John Roberts

Personal information
- Full name: John Griffith Roberts
- Date of birth: 11 September 1946
- Place of birth: Abercynon, Wales
- Date of death: 4 January 2016 (aged 69)
- Position: Defender

Youth career
- 1961–1963: Abercynon Athletic
- 1963–1964: Swansea Town

Senior career*
- Years: Team / Apps / (Gls)
- 1964–1967: Swansea Town / 37 / (16)
- 1967–1969: Northampton Town / 62 / (11)
- 1969–1972: Arsenal / 59 / (4)
- 1972–1976: Birmingham City / 66 / (1)
- 1976–1980: Wrexham / 145 / (5)
- 1980–1982: Hull City / 26 / (1)
- 1982–1983: Oswestry Town

International career
- 1976-77: Wales U-21 / 1 / (0)
- Wales U-23 / 5 / (0)
- 1971–1976: Wales / 22 / (0)

Managerial career
- 1982–1983: Oswestry Town (player manager)
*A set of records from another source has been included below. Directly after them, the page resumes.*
(** * Changes of one event *)

Lemma act_ok_upd s q q' e w :
  act_ok s q → zlen (activequeues q') = zlen (activequeues q) →
  (∀ i l', zget (activequeues q') i = Some l' → ∃ l, zget (activequeues q) i = Some l ∧ NoDup l' ∧
     (e ∈ l' ↔ fl w EVLIST_ACTIVE = true ∧ ev_pri w = i) ∧ ∀ x, x ≠ e → x ∈ l' ↔ x ∈ l) →
  NoDup (active_later_queue q') →
  (e ∈ active_later_queue q' ↔ fl w EVLIST_ACTIVE_LATER = true) →
  (∀ x, x ≠ e → x ∈ active_later_queue q' ↔ x ∈ active_later_queue q) →
  0 <= ev_pri w < zlen (activequeues q) →
  (fl w EVLIST_ACTIVE = true → fl w EVLIST_ACTIVE_LATER = false) →
  act_ok (<[e := w]> s) q'.
Proof.
  intros [Hq Hl Hli Hp Hx] Hlen Hq' Hnd He Hne Hpw Hxw. split.
  - intros i l' Hi. destruct (Hq' i l' Hi) as (l & Hil & Hnd' & Hew & Hxl). split; [done|].
    intros x. destruct (decide (x = e)) as [->|Hxe].
    + by rewrite lookup_total_insert_eq.
    + rewrite lookup_total_insert_ne, Hxl by done. by apply Hq.
  - done.
  - intros x. destruct (decide (x = e)) as [->|Hxe].
    + by rewrite lookup_total_insert_eq.
    + rewrite lookup_total_insert_ne, Hne by done. apply Hli.
  - intros x. rewrite Hlen. destruct (decide (x = e)) as [->|Hxe].
    + by rewrite lookup_total_insert_eq.
    + by rewrite lookup_total_insert_ne.
  - intros x. destruct (decide (x = e)) as [->|Hxe].
    + by rewrite lookup_total_insert_eq.
    + rewrite lookup_total_insert_ne by done. apply Hx.
Qed.

(** The queue of priority [i] becomes [l]. *)
Lemma zget_set_queue (q : queues) i l j l' :
  0 <= i < zlen (activequeues q) →
  zget (<[Z.to_nat i := l]> (activequeues q)) j = Some l' →
  j = i ∧ l' = l ∨ j ≠ i ∧ zget (activequeues q) j = Some l'.
Proof.
  intros Hi. rewrite zget_insert by done. destruct (decide (i = j)) as [->|Hne].
  - intros [= <-]. by left.
  - intros H. right. split; [congruence|done].
Qed.

Lemma act_ok_set_queue s q i l l' e w n :
  act_ok s q → zget (activequeues q) i = Some l → NoDup l' →
  ev_pri w = i → (e ∈ l' ↔ fl w EVLIST_ACTIVE = true) → (∀ x, x ≠ e → x ∈ l' ↔ x ∈ l) →
  fl w EVLIST_ACTIVE_LATER = fl (s !!! e) EVLIST_ACTIVE_LATER → ev_pri (s !!! e) = i →
  (fl w EVLIST_ACTIVE = true → fl w EVLIST_ACTIVE_LATER = false) →
  act_ok (<[e := w]> s) (Queues (<[Z.to_nat i := l']> (activequeues q)) (active_later_queue q) n).
Proof.
  intros Ha Hl Hnd Hpw Hin Hne Hlat Hpri Hx. pose proof (zget_Some_range _ _ _ Hl).
  pose proof Ha as [Hq Hlt Hli Hp _].
  eapply act_ok_upd; simpl; try done.
  - by rewrite zlen_insert.
  - intros j l'' [[-> ->]|[Hj Hl'']]%zget_set_queue; [| |lia].
    + exists l. split; [done|]. split; [done|]. split; [|done]. rewrite Hin. tauto.
    + exists l''. destruct (Hq j l'' Hl'') as [Hnd' Hin']. split_and!; try done.
      rewrite Hin', Hpri, Hpw. split; intros [_ ?]; congruence.
  - rewrite Hlat. apply Hli.
  - by rewrite Hpw.
Qed.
= John Roberts (footballer, born 1946) =

Welsh footballer

John Griffith Roberts (11 September 1946 – 4 January 2016) was a Welsh footballer who made nearly 400 appearances in the Football League and won 22 caps for Wales.

==Playing career==
Born in Abercynon, Rhondda Cynon Taff, Roberts played football for local club Abercynon Athletic while working as a railway fireman. He joined Swansea Town as an apprentice in 1963, turning professional in 1964. Initially a striker who later switched to centre half, he moved to Northampton Town in 1967

Roberts moved to Arsenal in May 1969 on a transfer fee of £30,000. He played for Arsenal for three seasons, including 18 appearances in the 1970–71 season, when Arsenal won the First Division title, thus earning him a championship medal. Roberts, however, did not play in the FA Cup Final the same year, which Arsenal also won to complete the Double. He won the first of his caps with Wales in a game versus England in the same year.

Roberts left Arsenal in 1972, having played a total of 81 matches, scoring five goals. He joined Birmingham City for a transfer fee of £140,000 in March 1972. He went on to have spells at Wrexham and Hull City before trying his hand as player-manager of Oswestry Town.

==International career==
Roberts won 22 caps with Wales having previously represented Wales at under 23 level.

On 15 December 1976, he captained Wales under 21s as an over-age player in the team's first ever match: a goalless draw in a friendly against England at Wolverhampton Wanderers' Molineux Stadium.

==Later career==
He went on to work as a stationery salesman and as a driving instructor.

Roberts' death at the age of 69 was reported on 4 January 2016.